**WORK INSTRUCTIONS:**
From the data that follows, copy every line holding the string "reason".

__________________________________________________

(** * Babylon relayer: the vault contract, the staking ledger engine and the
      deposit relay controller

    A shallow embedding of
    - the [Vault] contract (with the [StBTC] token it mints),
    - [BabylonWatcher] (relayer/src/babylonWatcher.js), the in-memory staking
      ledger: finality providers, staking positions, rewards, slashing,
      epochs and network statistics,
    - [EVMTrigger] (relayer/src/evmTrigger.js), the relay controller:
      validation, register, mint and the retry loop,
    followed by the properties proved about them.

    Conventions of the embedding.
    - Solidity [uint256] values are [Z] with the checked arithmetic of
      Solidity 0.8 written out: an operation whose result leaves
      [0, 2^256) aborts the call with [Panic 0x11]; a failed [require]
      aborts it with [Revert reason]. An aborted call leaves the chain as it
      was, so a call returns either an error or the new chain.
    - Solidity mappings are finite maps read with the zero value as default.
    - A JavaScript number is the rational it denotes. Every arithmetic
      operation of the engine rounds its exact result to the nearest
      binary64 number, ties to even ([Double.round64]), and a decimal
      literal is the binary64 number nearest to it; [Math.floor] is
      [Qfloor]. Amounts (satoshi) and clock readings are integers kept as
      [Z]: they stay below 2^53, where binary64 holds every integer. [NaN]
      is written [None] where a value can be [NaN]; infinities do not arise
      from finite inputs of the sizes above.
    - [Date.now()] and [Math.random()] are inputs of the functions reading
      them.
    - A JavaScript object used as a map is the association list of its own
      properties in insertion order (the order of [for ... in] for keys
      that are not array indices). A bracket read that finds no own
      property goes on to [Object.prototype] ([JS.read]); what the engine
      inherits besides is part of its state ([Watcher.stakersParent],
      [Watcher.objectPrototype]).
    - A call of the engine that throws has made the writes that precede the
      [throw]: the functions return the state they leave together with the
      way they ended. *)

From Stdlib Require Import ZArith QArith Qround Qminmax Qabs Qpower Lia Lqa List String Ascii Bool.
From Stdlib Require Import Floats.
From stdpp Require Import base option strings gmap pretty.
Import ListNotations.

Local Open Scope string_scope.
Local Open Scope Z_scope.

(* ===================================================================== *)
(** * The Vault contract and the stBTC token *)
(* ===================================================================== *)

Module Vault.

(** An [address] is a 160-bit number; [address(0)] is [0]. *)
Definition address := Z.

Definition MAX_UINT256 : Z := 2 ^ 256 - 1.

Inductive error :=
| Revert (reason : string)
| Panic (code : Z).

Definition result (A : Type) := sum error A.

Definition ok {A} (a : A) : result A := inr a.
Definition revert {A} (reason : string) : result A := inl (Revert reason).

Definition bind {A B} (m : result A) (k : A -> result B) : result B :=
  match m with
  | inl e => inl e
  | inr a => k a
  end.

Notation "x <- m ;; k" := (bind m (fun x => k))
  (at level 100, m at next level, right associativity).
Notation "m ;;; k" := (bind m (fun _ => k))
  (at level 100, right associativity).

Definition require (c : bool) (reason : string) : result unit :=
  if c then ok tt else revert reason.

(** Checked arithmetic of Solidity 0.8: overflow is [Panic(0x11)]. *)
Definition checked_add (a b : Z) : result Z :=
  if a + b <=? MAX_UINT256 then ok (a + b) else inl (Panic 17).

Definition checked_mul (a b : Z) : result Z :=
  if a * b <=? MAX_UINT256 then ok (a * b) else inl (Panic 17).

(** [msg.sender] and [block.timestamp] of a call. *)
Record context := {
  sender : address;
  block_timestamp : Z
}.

__________________________________________________

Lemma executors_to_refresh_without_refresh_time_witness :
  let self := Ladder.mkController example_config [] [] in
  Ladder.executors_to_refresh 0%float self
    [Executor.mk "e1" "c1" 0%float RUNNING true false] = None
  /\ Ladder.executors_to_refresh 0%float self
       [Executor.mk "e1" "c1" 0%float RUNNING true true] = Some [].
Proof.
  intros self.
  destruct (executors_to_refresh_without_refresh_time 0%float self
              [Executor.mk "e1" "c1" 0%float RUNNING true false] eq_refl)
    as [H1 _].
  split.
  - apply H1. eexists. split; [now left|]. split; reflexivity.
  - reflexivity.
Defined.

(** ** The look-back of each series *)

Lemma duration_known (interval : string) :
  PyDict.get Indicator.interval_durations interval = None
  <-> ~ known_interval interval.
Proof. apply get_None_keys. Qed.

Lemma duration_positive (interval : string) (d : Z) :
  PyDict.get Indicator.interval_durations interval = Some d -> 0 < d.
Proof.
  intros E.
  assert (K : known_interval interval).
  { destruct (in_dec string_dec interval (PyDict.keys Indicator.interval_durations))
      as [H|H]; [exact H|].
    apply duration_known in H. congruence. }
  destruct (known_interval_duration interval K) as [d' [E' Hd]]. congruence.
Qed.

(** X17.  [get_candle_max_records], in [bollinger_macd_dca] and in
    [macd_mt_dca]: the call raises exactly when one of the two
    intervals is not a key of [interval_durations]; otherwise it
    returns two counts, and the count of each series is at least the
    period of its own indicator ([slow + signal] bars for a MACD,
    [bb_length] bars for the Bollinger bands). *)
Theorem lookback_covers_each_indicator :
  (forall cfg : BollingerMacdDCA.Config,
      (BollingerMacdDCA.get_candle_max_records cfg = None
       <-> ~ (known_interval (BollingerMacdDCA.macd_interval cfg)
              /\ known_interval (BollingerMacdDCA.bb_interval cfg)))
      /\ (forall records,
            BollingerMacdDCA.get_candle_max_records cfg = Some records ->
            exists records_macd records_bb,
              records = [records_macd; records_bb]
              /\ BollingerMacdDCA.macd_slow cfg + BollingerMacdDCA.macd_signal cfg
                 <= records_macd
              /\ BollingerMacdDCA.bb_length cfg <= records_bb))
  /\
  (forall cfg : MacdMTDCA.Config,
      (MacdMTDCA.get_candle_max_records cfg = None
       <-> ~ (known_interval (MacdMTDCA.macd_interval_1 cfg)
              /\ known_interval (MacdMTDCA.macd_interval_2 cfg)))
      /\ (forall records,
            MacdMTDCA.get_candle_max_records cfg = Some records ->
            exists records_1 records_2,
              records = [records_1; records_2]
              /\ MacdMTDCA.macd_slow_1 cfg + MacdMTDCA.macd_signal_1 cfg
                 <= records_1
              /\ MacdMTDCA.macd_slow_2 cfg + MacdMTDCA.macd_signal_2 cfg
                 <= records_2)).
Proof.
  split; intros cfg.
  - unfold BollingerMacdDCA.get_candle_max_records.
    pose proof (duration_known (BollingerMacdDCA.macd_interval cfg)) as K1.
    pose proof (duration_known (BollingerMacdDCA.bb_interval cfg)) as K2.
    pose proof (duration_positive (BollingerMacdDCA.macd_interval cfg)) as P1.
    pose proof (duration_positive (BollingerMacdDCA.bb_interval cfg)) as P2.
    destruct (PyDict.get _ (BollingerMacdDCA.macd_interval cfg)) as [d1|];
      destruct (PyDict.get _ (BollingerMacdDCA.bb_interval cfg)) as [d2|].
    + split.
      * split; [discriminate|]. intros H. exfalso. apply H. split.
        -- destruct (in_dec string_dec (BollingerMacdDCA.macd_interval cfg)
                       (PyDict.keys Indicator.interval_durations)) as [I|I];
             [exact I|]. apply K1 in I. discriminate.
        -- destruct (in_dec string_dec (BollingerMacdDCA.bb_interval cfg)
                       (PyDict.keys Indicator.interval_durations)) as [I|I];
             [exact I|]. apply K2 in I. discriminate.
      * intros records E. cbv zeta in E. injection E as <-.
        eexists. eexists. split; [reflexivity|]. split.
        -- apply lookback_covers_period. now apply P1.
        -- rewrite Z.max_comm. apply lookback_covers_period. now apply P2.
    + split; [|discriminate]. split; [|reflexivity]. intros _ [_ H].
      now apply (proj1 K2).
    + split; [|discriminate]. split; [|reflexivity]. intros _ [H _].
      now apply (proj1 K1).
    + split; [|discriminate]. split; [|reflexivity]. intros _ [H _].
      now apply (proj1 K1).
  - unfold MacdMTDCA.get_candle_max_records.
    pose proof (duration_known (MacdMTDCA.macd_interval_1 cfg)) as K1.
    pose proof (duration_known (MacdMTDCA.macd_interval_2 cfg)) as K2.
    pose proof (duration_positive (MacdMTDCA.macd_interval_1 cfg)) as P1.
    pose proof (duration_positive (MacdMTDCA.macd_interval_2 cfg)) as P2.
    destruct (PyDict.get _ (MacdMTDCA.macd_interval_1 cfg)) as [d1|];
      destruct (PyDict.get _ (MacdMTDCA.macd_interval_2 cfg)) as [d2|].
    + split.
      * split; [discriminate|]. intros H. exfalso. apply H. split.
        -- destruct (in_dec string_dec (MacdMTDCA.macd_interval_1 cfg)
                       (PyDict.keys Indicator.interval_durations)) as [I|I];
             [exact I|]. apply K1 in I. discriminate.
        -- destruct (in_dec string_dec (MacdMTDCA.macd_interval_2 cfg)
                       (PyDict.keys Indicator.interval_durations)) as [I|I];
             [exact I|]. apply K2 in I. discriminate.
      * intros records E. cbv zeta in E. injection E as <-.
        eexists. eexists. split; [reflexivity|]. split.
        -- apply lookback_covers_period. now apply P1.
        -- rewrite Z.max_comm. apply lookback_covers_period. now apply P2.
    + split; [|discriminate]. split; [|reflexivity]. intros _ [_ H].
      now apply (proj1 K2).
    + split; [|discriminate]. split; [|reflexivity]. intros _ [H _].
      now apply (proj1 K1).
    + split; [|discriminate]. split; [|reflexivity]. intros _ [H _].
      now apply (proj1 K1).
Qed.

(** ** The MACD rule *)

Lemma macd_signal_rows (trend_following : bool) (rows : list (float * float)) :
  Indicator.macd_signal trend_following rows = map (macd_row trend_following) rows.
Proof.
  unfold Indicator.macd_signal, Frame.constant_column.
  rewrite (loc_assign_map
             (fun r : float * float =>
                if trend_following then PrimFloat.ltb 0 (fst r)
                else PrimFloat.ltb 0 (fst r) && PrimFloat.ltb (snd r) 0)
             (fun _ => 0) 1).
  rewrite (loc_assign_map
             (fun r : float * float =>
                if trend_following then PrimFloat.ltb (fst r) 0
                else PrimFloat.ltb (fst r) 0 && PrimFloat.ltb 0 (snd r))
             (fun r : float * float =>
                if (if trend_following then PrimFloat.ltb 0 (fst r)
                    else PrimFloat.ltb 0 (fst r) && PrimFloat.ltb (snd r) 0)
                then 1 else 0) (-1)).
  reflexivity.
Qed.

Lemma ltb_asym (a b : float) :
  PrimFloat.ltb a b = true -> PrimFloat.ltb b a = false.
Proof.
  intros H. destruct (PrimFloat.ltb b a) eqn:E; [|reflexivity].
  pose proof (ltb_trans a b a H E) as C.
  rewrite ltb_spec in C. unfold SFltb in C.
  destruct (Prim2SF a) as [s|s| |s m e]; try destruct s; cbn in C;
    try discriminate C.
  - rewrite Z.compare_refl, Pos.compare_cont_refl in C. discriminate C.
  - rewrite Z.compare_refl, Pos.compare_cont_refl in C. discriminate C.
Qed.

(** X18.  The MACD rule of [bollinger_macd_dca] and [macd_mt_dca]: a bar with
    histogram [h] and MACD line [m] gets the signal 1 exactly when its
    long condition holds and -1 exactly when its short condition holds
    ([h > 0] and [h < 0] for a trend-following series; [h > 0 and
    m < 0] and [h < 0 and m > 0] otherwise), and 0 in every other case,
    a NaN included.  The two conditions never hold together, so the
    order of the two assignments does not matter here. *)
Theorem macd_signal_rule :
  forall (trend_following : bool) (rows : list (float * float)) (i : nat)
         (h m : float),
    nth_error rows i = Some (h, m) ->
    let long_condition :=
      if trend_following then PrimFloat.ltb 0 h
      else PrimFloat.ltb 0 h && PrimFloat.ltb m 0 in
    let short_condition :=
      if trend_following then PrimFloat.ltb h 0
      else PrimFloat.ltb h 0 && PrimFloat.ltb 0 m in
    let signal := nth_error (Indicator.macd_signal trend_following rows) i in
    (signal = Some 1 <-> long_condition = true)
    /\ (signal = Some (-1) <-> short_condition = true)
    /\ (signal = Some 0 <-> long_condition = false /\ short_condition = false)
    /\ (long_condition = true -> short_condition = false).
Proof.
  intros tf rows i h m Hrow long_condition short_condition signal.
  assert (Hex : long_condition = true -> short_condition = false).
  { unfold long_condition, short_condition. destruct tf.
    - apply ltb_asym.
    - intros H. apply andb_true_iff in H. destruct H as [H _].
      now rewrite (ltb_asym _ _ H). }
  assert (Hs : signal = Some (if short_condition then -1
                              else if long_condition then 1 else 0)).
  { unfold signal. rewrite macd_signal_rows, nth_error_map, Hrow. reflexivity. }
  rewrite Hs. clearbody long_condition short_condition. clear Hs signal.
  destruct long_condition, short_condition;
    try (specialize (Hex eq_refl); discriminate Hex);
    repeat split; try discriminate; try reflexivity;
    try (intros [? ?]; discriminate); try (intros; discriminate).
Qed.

__________________________________________________

**OUTPUT FOR THIS EXERCISE:**
      aborts it with [Revert reason]. An aborted call leaves the chain as it
| Revert (reason : string)
Definition revert {A} (reason : string) : result A := inl (Revert reason).
Definition require (c : bool) (reason : string) : result unit :=
  if c then ok tt else revert reason.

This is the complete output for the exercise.